What the task asks -> Print out the records below with nothing altered.

[Data records]
————

Example authority_host_ex :
  authority_host "192.168.1.5:9090" = Some "192.168.1.5" /\ authority_host "[::1]:9090" = Some "::1"
  /\ authority_host "[fe80::1]" = Some "fe80::1" /\ authority_host "::1" = Some "::1"
  /\ authority_host "Umbrel.Local:9090" = Some "umbrel.local" /\ authority_host "pool.lan." = Some "pool.lan"
  /\ authority_host empty_str = None /\ authority_host ":9090" = None.
Proof. vm_compute. repeat split. Qed.

(** ** The guard on requests that change something *)

Inductive OriginError :=
| MissingHost | EmptyHost | HostNotLocal (host : string) | UnreadableOrigin | CrossOrigin (origin host : string).
Section guard.
Context {HH : HttpLib}.
(** What an [Origin] says the request came from. *)
Definition origin_authority (origin : string) : string :=
  match split_once "://" origin with Some (_, rest) => before_first "/" rest | None => empty_str end.
Definition check_origin (host_hdr : string) (origin : option HeaderValue) : outcome OriginError unit :=
  match origin with
  | None => Ok tt
  | Some v =>
      origin ← ok_or UnreadableOrigin (header_to_str v);
      if bool_decide (origin = "null") || negb (eq_ignore_ascii_case (origin_authority origin) (trim host_hdr))
      then Err (CrossOrigin origin (trim host_hdr))
      else Ok tt
  end.
Definition check_mutation_origin (headers : HeaderMap) (allowed_hosts : list string) : outcome OriginError unit :=
  host_hdr ← ok_or MissingHost (header_get headers "host" ≫= header_to_str);
  host ← ok_or EmptyHost (authority_host host_hdr);
  if negb (is_local_host host) && negb (bool_decide (host ∈ allowed_hosts)) then Err (HostNotLocal host)
  else check_origin host_hdr (header_get headers "origin").
End guard.

(** ** State and start-up *)

Record DashState := {
  ds_allow_settings : bool;
  ds_stratum_port : Z;
  ds_sv2_enabled : bool;
  ds_sv2_authority_pubkey : option string;
  ds_allowed_hosts : list string;
}.
(** [start] up to binding the socket: no dashboard without an address it can
    parse. *)
Definition stratum_port_of (stratum_listen_addr : string) : Z :=
  let port := match rsplit_once ":" stratum_listen_addr with Some (_, p) => p | None => stratum_listen_addr end in
  default 0 (parse_uint 16 port).
Definition dash_start (addr : string) (allow_settings : bool) (stratum_listen_addr : string) (sv2_enabled : bool)
    (sv2_authority_pubkey : option string) (allowed_hosts : list string) : option (IpAddr * Z * DashState) :=
  if bool_decide (addr = empty_str) then None
  else
    socket_addr ← parse_socket_addr addr;
    Some (socket_addr,
      {| ds_allow_settings := allow_settings; ds_stratum_port := stratum_port_of stratum_listen_addr;
         ds_sv2_enabled := sv2_enabled; ds_sv2_authority_pubkey := sv2_authority_pubkey;
         ds_allowed_hosts := omap authority_host allowed_hosts |}).

(** What the routes share with the rest of the process. *)
Record Shared := {
  sh_stats : PoolStats;
  sh_settings : RuntimeSettings;
  sh_engine : TemplateEngine;
  sh_ids : JobIds;
}.

(** ** The routes that change something *)

Inductive Forbidding := SettingsDisabled | Refused (e : OriginError).
Inductive Response :=
| Forbidden (why : Forbidding)
| Unprocessable (e : AddressError)
| BestHashrateReset
| SettingsSaved (persisted : bool).

Section routes.
Context {HL : HexLib} {HS : Sha256Lib} {HB : BitcoinLib} {HH : HttpLib}.

(** What a refresh reads: the configuration, the node's answer, the clock. *)
Record RefreshInputs := {
  fr_pool_cfg : PoolConfig; fr_gbt : outcome PoolError GbtResult; fr_now1 : Z; fr_now2 : Z;
}.
(** The guard both routes begin with. *)
Definition guard_mutation (st : DashState) (headers : HeaderMap) : outcome Forbidding unit :=
  if negb (ds_allow_settings st) then Err SettingsDisabled
  else
    match check_mutation_origin headers (ds_allowed_hosts st) with
    | Ok _ => Ok tt
    | Err e => Err (Refused e)
    | Panic => Panic
    end.
Definition reset_best_hashrate_post (st : DashState) (headers : HeaderMap) (io : option string) (sh : Shared)
    : outcome PoolError (Shared * list engine_effect * Response) :=
  match guard_mutation st headers with
  | Err why => Ok (sh, [], Forbidden why)
  | Panic => Panic
  | Ok _ =>
      Ok ({| sh_stats := reset_best_hashrate (sh_stats sh) io; sh_settings := sh_settings sh;
             sh_engine := sh_engine sh; sh_ids := sh_ids sh |}, [], BestHashrateReset)
  end.
(** [force_refresh]. *)
Definition force_refresh (x : RefreshInputs) (sh : Shared) : outcome PoolError (Shared * list engine_effect) :=
  '(ids, e, effs) ← refresh (sh_settings sh) (fr_pool_cfg x) (sh_ids sh) (fr_gbt x) (fr_now1 x) (fr_now2 x)
    (sh_engine sh) true;
  Ok ({| sh_stats := sh_stats sh; sh_settings := sh_settings sh; sh_engine := e; sh_ids := ids |}, effs).
(** What [settings_post] changes before it refreshes the template. *)
Definition change_address (coinbase_address : string) (io : option string) (settings : RuntimeSettings) (stats : PoolStats)
    : RuntimeSettings * PoolStats * outcome AddressError bool :=
  let address := trim coinbase_address in
  match update settings address with
  | (settings, Ok _) =>
      let '(stats, persisted) := save_setting stats "coinbase_address" address io in
      (settings, stats, Ok persisted)
  | (_, Err e) => (settings, stats, Err e)
  | (_, Panic) => (settings, stats, Panic)
  end.
Definition settings_post (st : DashState) (headers : HeaderMap) (coinbase_address : string) (io : option string)
    (x : RefreshInputs) (sh : Shared) : outcome PoolError (Shared * list engine_effect * Response) :=
  match guard_mutation st headers with
  | Err why => Ok (sh, [], Forbidden why)
  | Panic => Panic
  | Ok _ =>
      match change_address coinbase_address io (sh_settings sh) (sh_stats sh) with
      | (_, _, Err e) => Ok (sh, [], Unprocessable e)
      | (_, _, Panic) => Panic
      | (settings, stats, Ok persisted) =>
          '(sh, effs) ← force_refresh x
            {| sh_stats := stats; sh_settings := settings; sh_engine := sh_engine sh; sh_ids := sh_ids sh |};
          Ok (sh, effs, SettingsSaved persisted)
      end
  end.
Inductive mutation := ResetBestHashrate | ChangeAddress (coinbase_address : string) (x : RefreshInputs).
Definition post (st : DashState) (headers : HeaderMap) (io : option string) (m : mutation) (sh : Shared)
    : outcome PoolError (Shared * list engine_effect * Response) :=
  match m with
  | ResetBestHashrate => reset_best_hashrate_post st headers io sh
  | ChangeAddress a x => settings_post st headers a io x sh
  end.
End routes.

————

Result of the exercise ->
Example authority_host_ex :
  authority_host "192.168.1.5:9090" = Some "192.168.1.5" /\ authority_host "[::1]:9090" = Some "::1"
  /\ authority_host "[fe80::1]" = Some "fe80::1" /\ authority_host "::1" = Some "::1"
  /\ authority_host "Umbrel.Local:9090" = Some "umbrel.local" /\ authority_host "pool.lan." = Some "pool.lan"
  /\ authority_host empty_str = None /\ authority_host ":9090" = None.
Proof. vm_compute. repeat split. Qed.

(** ** The guard on requests that change something *)

Inductive OriginError :=
| MissingHost | EmptyHost | HostNotLocal (host : string) | UnreadableOrigin | CrossOrigin (origin host : string).
Section guard.
Context {HH : HttpLib}.
(** What an [Origin] says the request came from. *)
Definition origin_authority (origin : string) : string :=
  match split_once "://" origin with Some (_, rest) => before_first "/" rest | None => empty_str end.
Definition check_origin (host_hdr : string) (origin : option HeaderValue) : outcome OriginError unit :=
  match origin with
  | None => Ok tt
  | Some v =>
      origin ← ok_or UnreadableOrigin (header_to_str v);
      if bool_decide (origin = "null") || negb (eq_ignore_ascii_case (origin_authority origin) (trim host_hdr))
      then Err (CrossOrigin origin (trim host_hdr))
      else Ok tt
  end.
Definition check_mutation_origin (headers : HeaderMap) (allowed_hosts : list string) : outcome OriginError unit :=
  host_hdr ← ok_or MissingHost (header_get headers "host" ≫= header_to_str);
  host ← ok_or EmptyHost (authority_host host_hdr);
  if negb (is_local_host host) && negb (bool_decide (host ∈ allowed_hosts)) then Err (HostNotLocal host)
  else check_origin host_hdr (header_get headers "origin").
End guard.

(** ** State and start-up *)

Record DashState := {
  ds_allow_settings : bool;
  ds_stratum_port : Z;
  ds_sv2_enabled : bool;
  ds_sv2_authority_pubkey : option string;
  ds_allowed_hosts : list string;
}.
(** [start] up to binding the socket: no dashboard without an address it can
    parse. *)
Definition stratum_port_of (stratum_listen_addr : string) : Z :=
  let port := match rsplit_once ":" stratum_listen_addr with Some (_, p) => p | None => stratum_listen_addr end in
  default 0 (parse_uint 16 port).
Definition dash_start (addr : string) (allow_settings : bool) (stratum_listen_addr : string) (sv2_enabled : bool)
    (sv2_authority_pubkey : option string) (allowed_hosts : list string) : option (IpAddr * Z * DashState) :=
  if bool_decide (addr = empty_str) then None
  else
    socket_addr ← parse_socket_addr addr;
    Some (socket_addr,
      {| ds_allow_settings := allow_settings; ds_stratum_port := stratum_port_of stratum_listen_addr;
         ds_sv2_enabled := sv2_enabled; ds_sv2_authority_pubkey := sv2_authority_pubkey;
         ds_allowed_hosts := omap authority_host allowed_hosts |}).

(** What the routes share with the rest of the process. *)
Record Shared := {
  sh_stats : PoolStats;
  sh_settings : RuntimeSettings;
  sh_engine : TemplateEngine;
  sh_ids : JobIds;
}.

(** ** The routes that change something *)

Inductive Forbidding := SettingsDisabled | Refused (e : OriginError).
Inductive Response :=
| Forbidden (why : Forbidding)
| Unprocessable (e : AddressError)
| BestHashrateReset
| SettingsSaved (persisted : bool).

Section routes.
Context {HL : HexLib} {HS : Sha256Lib} {HB : BitcoinLib} {HH : HttpLib}.

(** What a refresh reads: the configuration, the node's answer, the clock. *)
Record RefreshInputs := {
  fr_pool_cfg : PoolConfig; fr_gbt : outcome PoolError GbtResult; fr_now1 : Z; fr_now2 : Z;
}.
(** The guard both routes begin with. *)
Definition guard_mutation (st : DashState) (headers : HeaderMap) : outcome Forbidding unit :=
  if negb (ds_allow_settings st) then Err SettingsDisabled
  else
    match check_mutation_origin headers (ds_allowed_hosts st) with
    | Ok _ => Ok tt
    | Err e => Err (Refused e)
    | Panic => Panic
    end.
Definition reset_best_hashrate_post (st : DashState) (headers : HeaderMap) (io : option string) (sh : Shared)
    : outcome PoolError (Shared * list engine_effect * Response) :=
  match guard_mutation st headers with
  | Err why => Ok (sh, [], Forbidden why)
  | Panic => Panic
  | Ok _ =>
      Ok ({| sh_stats := reset_best_hashrate (sh_stats sh) io; sh_settings := sh_settings sh;
             sh_engine := sh_engine sh; sh_ids := sh_ids sh |}, [], BestHashrateReset)
  end.
(** [force_refresh]. *)
Definition force_refresh (x : RefreshInputs) (sh : Shared) : outcome PoolError (Shared * list engine_effect) :=
  '(ids, e, effs) ← refresh (sh_settings sh) (fr_pool_cfg x) (sh_ids sh) (fr_gbt x) (fr_now1 x) (fr_now2 x)
    (sh_engine sh) true;
  Ok ({| sh_stats := sh_stats sh; sh_settings := sh_settings sh; sh_engine := e; sh_ids := ids |}, effs).
(** What [settings_post] changes before it refreshes the template. *)
Definition change_address (coinbase_address : string) (io : option string) (settings : RuntimeSettings) (stats : PoolStats)
    : RuntimeSettings * PoolStats * outcome AddressError bool :=
  let address := trim coinbase_address in
  match update settings address with
  | (settings, Ok _) =>
      let '(stats, persisted) := save_setting stats "coinbase_address" address io in
      (settings, stats, Ok persisted)
  | (_, Err e) => (settings, stats, Err e)
  | (_, Panic) => (settings, stats, Panic)
  end.
Definition settings_post (st : DashState) (headers : HeaderMap) (coinbase_address : string) (io : option string)
    (x : RefreshInputs) (sh : Shared) : outcome PoolError (Shared * list engine_effect * Response) :=
  match guard_mutation st headers with
  | Err why => Ok (sh, [], Forbidden why)
  | Panic => Panic
  | Ok _ =>
      match change_address coinbase_address io (sh_settings sh) (sh_stats sh) with
      | (_, _, Err e) => Ok (sh, [], Unprocessable e)
      | (_, _, Panic) => Panic
      | (settings, stats, Ok persisted) =>
          '(sh, effs) ← force_refresh x
            {| sh_stats := stats; sh_settings := settings; sh_engine := sh_engine sh; sh_ids := sh_ids sh |};
          Ok (sh, effs, SettingsSaved persisted)
      end
  end.
Inductive mutation := ResetBestHashrate | ChangeAddress (coinbase_address : string) (x : RefreshInputs).
Definition post (st : DashState) (headers : HeaderMap) (io : option string) (m : mutation) (sh : Shared)
    : outcome PoolError (Shared * list engine_effect * Response) :=
  match m with
  | ResetBestHashrate => reset_best_hashrate_post st headers io sh
  | ChangeAddress a x => settings_post st headers a io x sh
  end.
End routes.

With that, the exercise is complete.